Execute a single GLOBAL-scoped step (runs once per pipeline).

Differences from ITEM steps

The templating item_ctx is empty.
The run manifest path is injected into vars as run_manifest, so presets can reference it in GLOBAL stages.
On success, any values from save_as: are merged into the globals artifact map.

Parameters:

Name	Type	Description	Default
`step`	`dict`	The step definition block from the preset.	required
`potato`	`Taters`	Shared Taters instance used to call `potato.*` targets.	required
`globals_ctx`	`Dict[str, Any]`	Accumulated global artifacts (readable by later steps).	required
`vars_ctx`	`Dict[str, Any]`	Merged variables.	required
`manifest_path`	`Path`	Path where the JSON run manifest is (or will be) saved.	required

Returns:

Type	Description
`Tuple[str, Dict[str, Any], Dict[str, Any]]`	A tuple `(status, new_globals, err)` mirroring the ITEM step shape.

Source code in src\taters\pipelines\run_pipeline.py

def run_global_step(
    *, step: dict, potato: Taters, globals_ctx: Dict[str, Any], vars_ctx: Dict[str, Any], manifest_path: Path
) -> Tuple[str, Dict[str, Any], Dict[str, Any]]:
    """
    Execute a single GLOBAL-scoped step (runs once per pipeline).
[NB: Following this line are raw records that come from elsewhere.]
Definition load_summary_claim (outcome : SummaryClaimOutcome) (request_id task_id : text)
    (generation : Z) (previous_generation : option Z) (covers : text) (db : Db)
    : result StoreError SummaryClaim :=
  if (generation <=? 0)
     || match previous_generation with Some value => value <=? 0 | None => false end
  then Err InvalidSummaryState
  else
    let? completion_ids := of_option InvalidSummaryState (json_to_strings covers) in
    if (length completion_ids =? 0)%nat
       || (MAX_SUMMARY_COMPLETIONS_PER_CLAIM <? Z.of_nat (length completion_ids))
    then Err InvalidSummaryState
    else
      let? completions := load_completions task_id 0 completion_ids db in
      let? previous_unread := load_previous task_id previous_generation db in
      Ok {| sc_outcome := outcome; sc_request_id := request_id; sc_task_id := task_id;
            sc_generation := as_u64 generation; sc_previous_unread := previous_unread;
            sc_completions := completions |}.

(** [load_summary_claim] on a row *)
Definition load_row (outcome : SummaryClaimOutcome) (request_id task_id : text)
    (r : SummaryRow) : Db → result StoreError SummaryClaim :=
  load_summary_claim outcome request_id task_id (sm_generation r) (sm_previous_generation r)
    (sm_covers_completions r).

(** [SELECT COALESCE(MAX(generation), 0)] *)
Definition max_generation (task_id : text) (db : Db) : Z :=
  match sm_generation <$> filter (λ r, sm_task_id r = task_id) (db_summaries db) with
  | [] => 0
  | g :: gs => foldr Z.max g gs
  end.

(** ** Claims *)

(** [UPDATE .. SET state = 'generating'] on the interrupted row of a request *)
Definition reactivate (now : Z) (request_id task_id : text) (r : SummaryRow) : Tx unit :=
  let! changed := exec (update_summaries
    (λ s, sm_request_id s = Some request_id ∧ sm_task_id s = task_id
          ∧ sm_generation s = sm_generation r ∧ sm_state s = Interrupted
          ∧ sm_claim_id s = Some request_id)
    (set_summary_state Generating now)) in
  if negb (changed =? 1) then throw SummaryClaimChanged else tret tt.

(** The branch of [claim_summary] for a request id the ledger already knows. *)
Definition claim_prior (now : Z) (task_id request_id : text) (r : SummaryRow)
    : Tx (option SummaryClaimResult) :=
  if negb (bool_decide (sm_task_id r = task_id)) then throw SummaryRequestConflict
  else
    let replay : Tx (option SummaryClaimResult) :=
      let! claim := query_result (load_row ClaimReplay request_id task_id r) in
      tret (Some (Claimed claim)) in
    match sm_state r with
    | Unheard | Leased | Heard | Superseded =>
        tret (Some (Published task_id (as_u64 (sm_generation r))))
    | Abandoned => throw SummaryRequestAbandoned
    | Interrupted => let! _ := reactivate now request_id task_id r in replay
    | Generating => replay
    end.
Lemma effect_inv : summary_inv db'.
Proof.
  pose proof (pe_row _ _ _ _ _ _ _ He) as HR. pose proof effect_active as Hact.
  pose proof effect_key as HK. pose proof effect_new_row as (Hnew & Hnewlive & _).
  split.
  - intros r' (r & Hr & ->)%elem_of_pub. rewrite (sc_gen _ _ (pub_row_columns r Hr)).
    by apply (si_range _ Hi).
  - intros r' (r & Hr & ->)%elem_of_pub Hp. destruct (pub_row_columns r Hr) as [-> -> _ _ _].
    destruct (pub_row_cases r Hr) as [(-> & ->)|[(_ & Hrep & ->)|(_ & _ & E)]].
    + simpl. injection HK as -> ->. by rewrite (pe_cache _ _ _ _ _ _ _ He).
    + apply replaced_iff in Hrep as [_ Hu]; [|done]. simpl.
      by apply (si_cache _ Hi), live_published, unread_live.
    + rewrite E in *. by apply (si_cache _ Hi).
  - intros r' (r & Hr & ->)%elem_of_pub. rewrite (pe_leases _ _ _ _ _ _ _ He).
    assert (sm_key (pub_row now claim cache r) = sm_key r) as ->.
    { destruct (pub_row_columns r Hr). unfold sm_key. congruence. }
    rewrite <- (si_leased _ Hi r Hr).
    destruct (pub_row_cases r Hr) as [(-> & ->)|[(_ & Hrep & ->)|(_ & _ & ->)]]; [|..|done].
    + simpl. split; [done|]. destruct Hact as [E|E]; rewrite E; done.
    + apply replaced_iff in Hrep as [_ Hu]; [|done]. by apply supersede_published.
  - intros r' (r & Hr & ->)%elem_of_pub.
    destruct (pub_row_cases r Hr) as [(-> & ->)|[(_ & Hrep & ->)|(_ & _ & ->)]].
    + intros _. apply effect_superseded.
    + apply replaced_iff in Hrep as [_ Hu]; [|done]. intros E.
      by apply (supersede_published r (sc_generation claim)) in Hu as (_ & ? & _).
    + by apply (si_unheard _ Hi).
  - intros r' (r & Hr & ->)%elem_of_pub.
    destruct (pub_row_cases r Hr) as [(-> & ->)|[(_ & Hrep & ->)|(_ & _ & ->)]]; [done|done|].
    by apply (si_replaced _ Hi).
  - intros r' g (r & Hr & ->)%elem_of_pub E.
    assert (Hpub : ∀ s, s ∈ db_summaries db → published s → published (pub_row now claim cache s)).
    { intros s Hsr Hp. destruct (pub_row_cases s Hsr) as [(-> & ->)|[(_ & Hrep & ->)|(_ & _ & ->)]].
      - apply live_published, Hnewlive.
      - apply supersede_published. by apply replaced_iff in Hrep as [_ ?].
      - done. }
    rewrite (sc_task _ _ (pub_row_columns r Hr)).
    destruct (pub_row_cases r Hr) as [(-> & Er)|[(_ & Hrep & Er)|(_ & _ & Er)]]; rewrite Er in *.
    + simpl in E. by rewrite effect_superseded in E.
    + simpl in E. injection E as <-. apply replaced_iff in Hrep as [Ht Hu]; [|done].
      split; [by apply supersede_published|]. exists (publish_row now cache R).
      injection HK as HKt HKg. simpl.
      split_and!; [done|congruence|done|by apply live_published].
    + destruct (si_superseded _ Hi r g Hr E) as (Hp & s & Hsr & Hst & Hsg & Hsp). split; [done|].
      destruct (pub_row_columns s Hsr). exists (pub_row now claim cache s).
      split_and!; [apply elem_of_pub; eauto|congruence|congruence|by apply Hpub].
  - intros c' g (c & Hc & ->)%elem_of_pubc E.
    destruct (pub_completion_cases c) as [(_ & Ht & Ec)|(Hn & Hm & Ec)]; rewrite Ec in *.
    + simpl in E. injection E as <-. exists (publish_row now cache R). split_and!; [done..|].
      injection HK as HKt HKg. unfold covers_row. simpl. split; congruence.
    + destruct (si_covered _ Hi c g Hc E) as (r & Hr & Hl & Hcov).
      exists (pub_row now claim cache r). split; [apply elem_of_pub; eauto|].
      destruct (pub_row_cases r Hr) as [(-> & _)|[(_ & Hrep & _)|(_ & _ & ->)]]; [..|done].
      * exfalso. by eapply active_not_published, live_published.
      * exfalso. apply Hm, moved_iff. eauto.
  - intros r' (r & Hr & ->)%elem_of_pub Hl.
    destruct (pub_row_cases r Hr) as [(-> & Er)|[(_ & Hrep & Er)|(HrR & Hnrep & Er)]];
      rewrite Er in *.
    + destruct (sc_completions claim) as [|p cs] eqn:Ecs; [by destruct (pe_nonempty _ _ _ _ _ _ _ He)|].
      destruct (pe_pending _ _ _ _ _ _ _ He p) as (c & Hc & Hp & Et); [rewrite Ecs; constructor|].
      exists (pub_completion claim c). split; [apply elem_of_pubc; eauto|].
      destruct (pub_completion_cases c) as [(_ & Htc & ->)|(Hn & _ & _)].
      * injection HK as HKt HKg. unfold covers_row. simpl. split; congruence.
      * destruct Hn. split; [done|]. rewrite Ecs, Et. constructor.
    + by destruct Hl.
    + destruct (si_coverage _ Hi r Hr Hl) as (c & Hc & Hcov). exists (pub_completion claim c).
      split; [apply elem_of_pubc; eauto|].
      destruct (pub_completion_cases c) as [([Hn|Hm] & _)|(_ & _ & ->)]; [..|done].
      * exfalso. destruct Hn as [[_ Hn] _], Hcov as [_ Hcov]. congruence.
      * exfalso. apply moved_iff in Hm as (U & HU & Hrep & HcovU).
        assert (r = U) as ->; [|done]. apply (summary_key_unique db); [done..|].
        destruct Hcov as [E1 E2], HcovU as [E3 E4]. unfold sm_key. congruence.
  - intros r' (r & Hr & ->)%elem_of_pub Ha.
    destruct (pub_row_cases r Hr) as [(-> & Er)|[(_ & Hrep & Er)|(HrR & _ & Er)]]; rewrite Er in *.
    + by destruct Ha.
    + apply replaced_iff in Hrep as [_ Hu]; [|done].
      by apply (supersede_published r (sc_generation claim)) in Hu as (_ & _ & ? & _).
    + destruct (si_active _ Hi r Hr Ha) as (req & ids & cs & ?&?&?&?&?&?&?& Hld).
      exists req, ids, cs. split_and!; try done. rewrite pub_load; [done|].
      intros Et. apply HrR, (active_unique db); try done. by rewrite effect_task.
  - intros r' u' (r & Hr & ->)%elem_of_pub (v & Hv & ->)%elem_of_pub Ha Hun Et.
    destruct (pub_row_cases r Hr) as [(-> & Er)|[(_ & Hrep & Er)|(HrR & _ & Er)]]; rewrite Er in *.
    + by destruct Ha.
    + apply replaced_iff in Hrep as [_ Hu]; [|done].
      by apply (supersede_published r (sc_generation claim)) in Hu as (_ & _ & ? & _).
    + destruct (pub_row_cases v Hv) as [(-> & Ev)|[(_ & Hrep & Ev)|(_ & _ & Ev)]]; rewrite Ev in *.
      * exfalso. by apply HrR, (active_unique db).
      * by destruct Hun.
      * by apply (si_previous _ Hi).
  - intros r' s' (r & Hr & ->)%elem_of_pub (v & Hv & ->)%elem_of_pub Ha Et.
    destruct (pub_row_cases r Hr) as [(-> & Er)|[(_ & Hrep & Er)|(HrR & _ & Er)]]; rewrite Er in *.
    + by destruct Ha.
    + apply replaced_iff in Hrep as [_ Hu]; [|done].
      by apply (supersede_published r (sc_generation claim)) in Hu as (_ & _ & ? & _).
    + destruct (pub_row_cases v Hv) as [(-> & Ev)|[(_ & Hrep & Ev)|(_ & _ & Ev)]]; rewrite Ev in *.
      * exfalso. by apply HrR, (active_unique db).
      * exfalso. apply replaced_iff in Hrep as [Hvt _]; [|done].
        apply HrR, (active_unique db); try done. rewrite effect_task. simpl in Et. congruence.
      * by apply (si_newest _ Hi).
  - intros a Ha. rewrite (pe_attempts _ _ _ _ _ _ _ He) in Ha. apply elem_of_delete in Ha as [Ha Hne].
    destruct (si_attempts _ Hi a Ha) as (r & Hr & Hra & Hrk). exists (pub_row now claim cache r).
    split; [apply elem_of_pub; eauto|].
    destruct (pub_row_cases r Hr) as [(-> & _)|[(_ & Hrep & _)|(_ & _ & ->)]]; [..|done].
    + exfalso. apply Hne. rewrite HK in Hrk. unfold at_key in Hrk. by injection Hrk.
    + exfalso. apply replaced_iff in Hrep as [_ Hu]; [|done]. by eapply unread_not_active.
  - intros c' (c & Hc & ->)%elem_of_pubc.
    destruct (pub_completion_cases c) as [(_ & _ & ->)|(_ & _ & ->)]; by apply (si_completions _ Hi c).
Qed.
End effect.

Lemma publish_inv now claim cache db u db' :
  schema_ok db → summary_inv db → 0 ≤ sc_generation claim →
  publish_summary now claim cache db = Ok (u, db') → summary_inv db'.
Proof.
  intros Hs Hi Hg Hr. destruct (publish_ok _ _ _ _ _ _ Hs Hi Hg Hr) as (R & He & _).
  by eapply effect_inv.
Qed.

End publish.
    Differences from ITEM steps
    ---------------------------
    - The templating `item_ctx` is empty.
    - The run manifest path is injected into `vars` as `run_manifest`,
      so presets can reference it in GLOBAL stages.
    - On success, any values from `save_as:` are merged into the `globals`
      artifact map.

    Parameters
    ----------
    step : dict
        The step definition block from the preset.
    potato : Taters
        Shared Taters instance used to call `potato.*` targets.
    globals_ctx : Dict[str, Any]
        Accumulated global artifacts (readable by later steps).
    vars_ctx : Dict[str, Any]
        Merged variables.
    manifest_path : Path
        Path where the JSON run manifest is (or will be) saved.

    Returns
    -------
    Tuple[str, Dict[str, Any], Dict[str, Any]]
        A tuple `(status, new_globals, err)` mirroring the ITEM step shape.
    """
    call = step["call"]
    params = step.get("with", {})

    # Expose manifest path via vars
    vars_aug = dict(vars_ctx)
    vars_aug["run_manifest"] = str(manifest_path)
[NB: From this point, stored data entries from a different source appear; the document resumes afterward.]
(** ** Requests *)

Lemma idle_leases h : host_inv h → hs_active h = ∅ → db_leases (hs_store h) = [].
Proof.
  intros [_ _ Ho _ _] Ha. destruct (db_leases (hs_store h)) as [|row l]; [done|].
  destruct (Ho row) as (p & Hp & _); [by left|]. rewrite Ha in Hp. by rewrite lookup_empty in Hp.
Qed.

Lemma begin_inv su request source h : host_inv h → host_inv (begin_lan_playback su request source h).2.
Proof.
  intros Hi. unfold begin_lan_playback. case_match; [done|]. destruct (in_key_order_spec (hs_active h)) as [Hnd Hin].
  pose proof (supersede_all_inv su (in_key_order (hs_active h)) h Hi Hnd (λ id p, proj1 (Hin id p))) as Hsup.
  destruct (supersede_all _ _ h) as [[[]|e] h1]; [|done]. destruct Hsup as [Hi1 Hk].
  assert (hs_active h1 = ∅) as Ha.
  { apply map_empty. intros id. apply eq_None_not_Some. intros Hid. destruct (Hk id Hid) as [[p Hp] Hn]. apply Hn.
    apply list_elem_of_fmap. exists (id, p). split; [done|]. by apply Hin. }
  pose proof (idle_leases h1 Hi1 Ha) as Hl. destruct h1 as [db act cs]. cbn [hs_active hs_store] in *. subst act.
  destruct Hi1 as [Hs Ht _ _ _]. cbn [hs_store] in *.
  destruct (acquire_lease su request _ db) as [[[lease|]|e] db'] eqn:Ea.
  - destruct (acquire_only_lease _ _ _ _ _ _ Hs Ht Hl Ea) as (Hs' & Ht' & Hv & row & Hl' & Hex & Hid).
    unfold offer, with_store, send_command, put_active. cbn [hs_active hs_commands hs_store].
    destruct (load_audio su lease) as [[eiad samples]|e]; [|by eapply give_back_inv]. cbn [rbind].
    destruct (su_transport_alive su); [|by eapply give_back_inv]. cbn [snd]. by eapply only_entry_inv.
  - apply acquire_lease_ok in Ea as ->. by apply idle_inv.
  - apply acquire_lease_ok in Ea as ->. by apply idle_inv.
Qed.

(** ** Reports of the transport *)

(** A heard summary's lease is gone; its playback stays until the device knows. *)
Lemma finish_entry_inv now h id p db' :
  host_inv h → hs_active h !! id = Some p → finish_summary_playback now (ah_lease p) (hs_store h) = Ok (true, db') →
  host_inv (put_active id (mk_playing (ah_lease p) (ah_identity p) (ah_total_samples p) true) (with_store db' h)).
Proof.
  intros [Hs Ht Ho He H1] Hp Hf.
  destruct (step_host_store (hs_store h) db') as [Hs' Ht']; [by eapply step_finish | done..|].
  apply finish_ok in Hf as (row & r & _ & _ & _ & _ & _ & _ & _ & _ & Edb).
  assert (db_leases db' = delete_rows (λ r, lr_lease_id r = pl_lease (ah_lease p)) (db_leases (hs_store h))) as Hl by (by rewrite Edb).
  pose proof (He id p Hp) as [E1 E2 E3 _].
  split; cbn [hs_store hs_active put_active with_store]; try done.
  - intros row' Hrow. rewrite Hl in Hrow. apply elem_of_delete in Hrow as [Hrow Hne].
    destruct (Ho row' Hrow) as (q & Hq & Hh & Hex). exists q. split; [|done]. rewrite lookup_insert_ne; [done|]. congruence.
  - intros id' q. rewrite lookup_insert_Some. intros [[<- <-]|[Hne Hq]]; [by split|].
    destruct (He id' q Hq) as [F1 F2 F3 F4]. split; try done. intros Hh. destruct (F4 Hh) as (row' & Hrow & Hex).
    exists row'. split; [|done]. rewrite Hl. apply elem_of_delete. split; [done|]. destruct Hex as [E _]. congruence.
  - intros id1 id2 q1 q2 Hq1 Hq2. rewrite lookup_insert_Some in Hq1. rewrite lookup_insert_Some in Hq2.
    destruct Hq1 as [[<- _]|[_ Hq1]], Hq2 as [[<- _]|[_ Hq2]]; try done; by eapply H1.
Qed.

Lemma commit_heard_inv su finished h h' :
  host_inv h → commit_heard su finished h = Some h' →
  host_inv h' ∧ ∀ q, hs_active h' !! id_lease (fn_identity finished) = Some q → ah_heard_committed q = true.
Proof.
  intros Hi. unfold commit_heard. destruct (hs_active h !! _) as [p|] eqn:Hp; [|done]. case_match; [done|].
  destruct (ah_heard_committed p) eqn:Eh.
  - intros [= <-]. split; [done|]. intros q Hq. congruence.
  - destruct (finish_summary_playback _ _ _) as [[[] db']|e] eqn:Ef; [|done..]. intros [= <-].
    split; [by eapply finish_entry_inv|]. intros q Hq. cbn in Hq. rewrite lookup_insert_eq in Hq. by injection Hq as <-.
Qed.

Lemma acknowledge_heard_inv su finished h :
  host_inv h → (∀ q, hs_active h !! id_lease (fn_identity finished) = Some q → ah_heard_committed q = true) →
  host_inv (acknowledge_heard su finished h).
Proof.
  intros Hi Hh. unfold acknowledge_heard. case_match; [|done]. apply remove_heard_inv; [by apply send_command_inv|done].
Qed.

Lemma finished_inv su finished h : host_inv h → host_inv (finished_playback su finished h).
Proof.
  intros Hi. unfold finished_playback. destruct (commit_heard su finished h) as [h'|] eqn:Hc; [|done].
  apply commit_heard_inv in Hc as [Hi' Hh]; [|done]. by apply acknowledge_heard_inv.
Qed.

(** The transport reports the cancellation of what it was given. *)
Definition event_ok (event : LanPlaybackEvent) (h : HostState) : Prop :=
  match event with
  | EvCancelled identity => ∀ p, hs_active h !! id_lease identity = Some p → ah_identity p = identity
  | _ => True
  end.

Lemma cancelled_inv su identity h :
  host_inv h → event_ok (EvCancelled identity) h → host_inv (cancelled_playback su identity h).
Proof.
  intros Hi Hok. unfold cancelled_playback. destruct (hs_active h !! _) as [p|] eqn:Hp; [|done].
  rewrite (bool_decide_eq_true_2 _ (Hok p Hp)). cbn [negb orb].
  destruct (ah_heard_committed p) eqn:Eh; [apply remove_heard_inv; [done|]; intros q Hq; congruence|].
  destruct (eo_row _ _ _ (hi_entry _ Hi _ p Hp) Eh) as (row & Hrow & Hex). cbn [hs_store remove_active].
  destruct (cancel_succeeds (su_now su) (ah_lease p) (hs_store h) row) as [db' Hc];
    [apply (inv_schema _ (hi_store _ Hi)) | apply (hi_entry _ Hi _ p Hp) | done..|].
  rewrite Hc. exact (cancel_entry_inv _ _ _ _ _ _ Hi Hp Hc).
Qed.

(** ** Runs of the host *)

(** An event of the transport, or an operation of another component, which leaves the lease
    table alone. *)
Inductive host_step (h : HostState) : HostState → Prop :=
| host_event su event : event_ok event h → host_step h (handle_lan_playback_event su event h)
| host_store db : step (hs_store h) db → db_leases db = db_leases (hs_store h) → host_step h (with_store db h).

Lemma host_step_inv h h' : host_step h h' → host_inv h → host_inv h'.
Proof.
  intros [su [request source|finished|identity] Hok|db Hstep Hl] Hi.
  - by apply begin_inv.
  - by apply finished_inv.
  - by apply cancelled_inv.
  - destruct Hi as [Hs Ht Ho He H1]. destruct (step_host_store _ _ Hstep Hs Ht) as [Hs' Ht'].
    split; cbn [hs_store hs_active with_store]; try done.
    + intros row. rewrite Hl. apply Ho.
    + intros id p Hp. destruct (He id p Hp) as [E1 E2 E3 E4]. split; try done. by rewrite Hl.
Qed.

(** The host's playbacks and the store's leases
    agree.  From an opened store, whatever the transport reports and whatever the other
    components do in between, there is at most one lease, it belongs to a playback that the
    host still knows and has not heard finish, and every such playback has its lease.  So no
    path through the handlers (a failed load, a dead transport, a superseding request, a
    cancelled or repeated finish) leaks a lease and leaves its summary unplayable. *)
Theorem leases_are_playbacks h0 h :
  reachable (hs_store h0) → db_leases (hs_store h0) = [] → hs_active h0 = ∅ → rtc host_step h0 h →
  (length (db_leases (hs_store h)) ≤ 1)%nat
  ∧ (∀ row, row ∈ db_leases (hs_store h) → ∃ p, hs_active h !! lr_lease_id row = Some p
       ∧ ah_heard_committed p = false ∧ exact_lease (ah_lease p) row)
  ∧ (∀ id p, hs_active h !! id = Some p → ah_heard_committed p = false →
       ∃ row, row ∈ db_leases (hs_store h) ∧ exact_lease (ah_lease p) row).
Proof.
  intros Hreach Hl Ha Hsteps.
  assert (host_inv h) as Hi.
  { assert (host_inv h0) as Hi0.
    { destruct h0 as [db act cs]. cbn in *. subst act. apply idle_inv; [by apply reachable_inv | by apply reachable_tasks | done]. }
    clear Hreach Hl Ha. induction Hsteps; eauto using host_step_inv. }
  split_and!; [|apply (hi_owned _ Hi)|intros id p Hp; apply (eo_row _ _ _ (hi_entry _ Hi id p Hp))].
  destruct (db_leases (hs_store h)) as [|r1 [|r2 l]] eqn:El; cbn; [lia..|]. exfalso.
  destruct (hi_owned _ Hi r1) as (p1 & Hp1 & _); [rewrite El; by left|].
  destruct (hi_owned _ Hi r2) as (p2 & Hp2 & _); [rewrite El; right; by left|].
  pose proof (hi_one _ Hi _ _ _ _ Hp1 Hp2) as E.
  destruct (leases_schema_of _ (inv_schema _ (hi_store _ Hi))) as (Hu & _). rewrite El in Hu.
  by specialize (Hu 0%nat 1%nat r1 r2 eq_refl eq_refl I I E).
Qed.

End host.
    # --- templating can fail too (e.g., referencing a global that wasn't saved yet)
    try:
        rendered = render_value(
            params,
            item_ctx={},  # no item context in GLOBAL
            globals_ctx=globals_ctx,
            vars_ctx=vars_aug,
            input_path=manifest_path
        )
    except KeyError as e:
        msg = f"Templating failed (likely missing global artifact): {e}"
        return ("error", {}, {"error": f"{call} failed: {msg}"})
    except Exception as e:
        return ("error", {}, {"error": f"{call} failed during templating: {e}"})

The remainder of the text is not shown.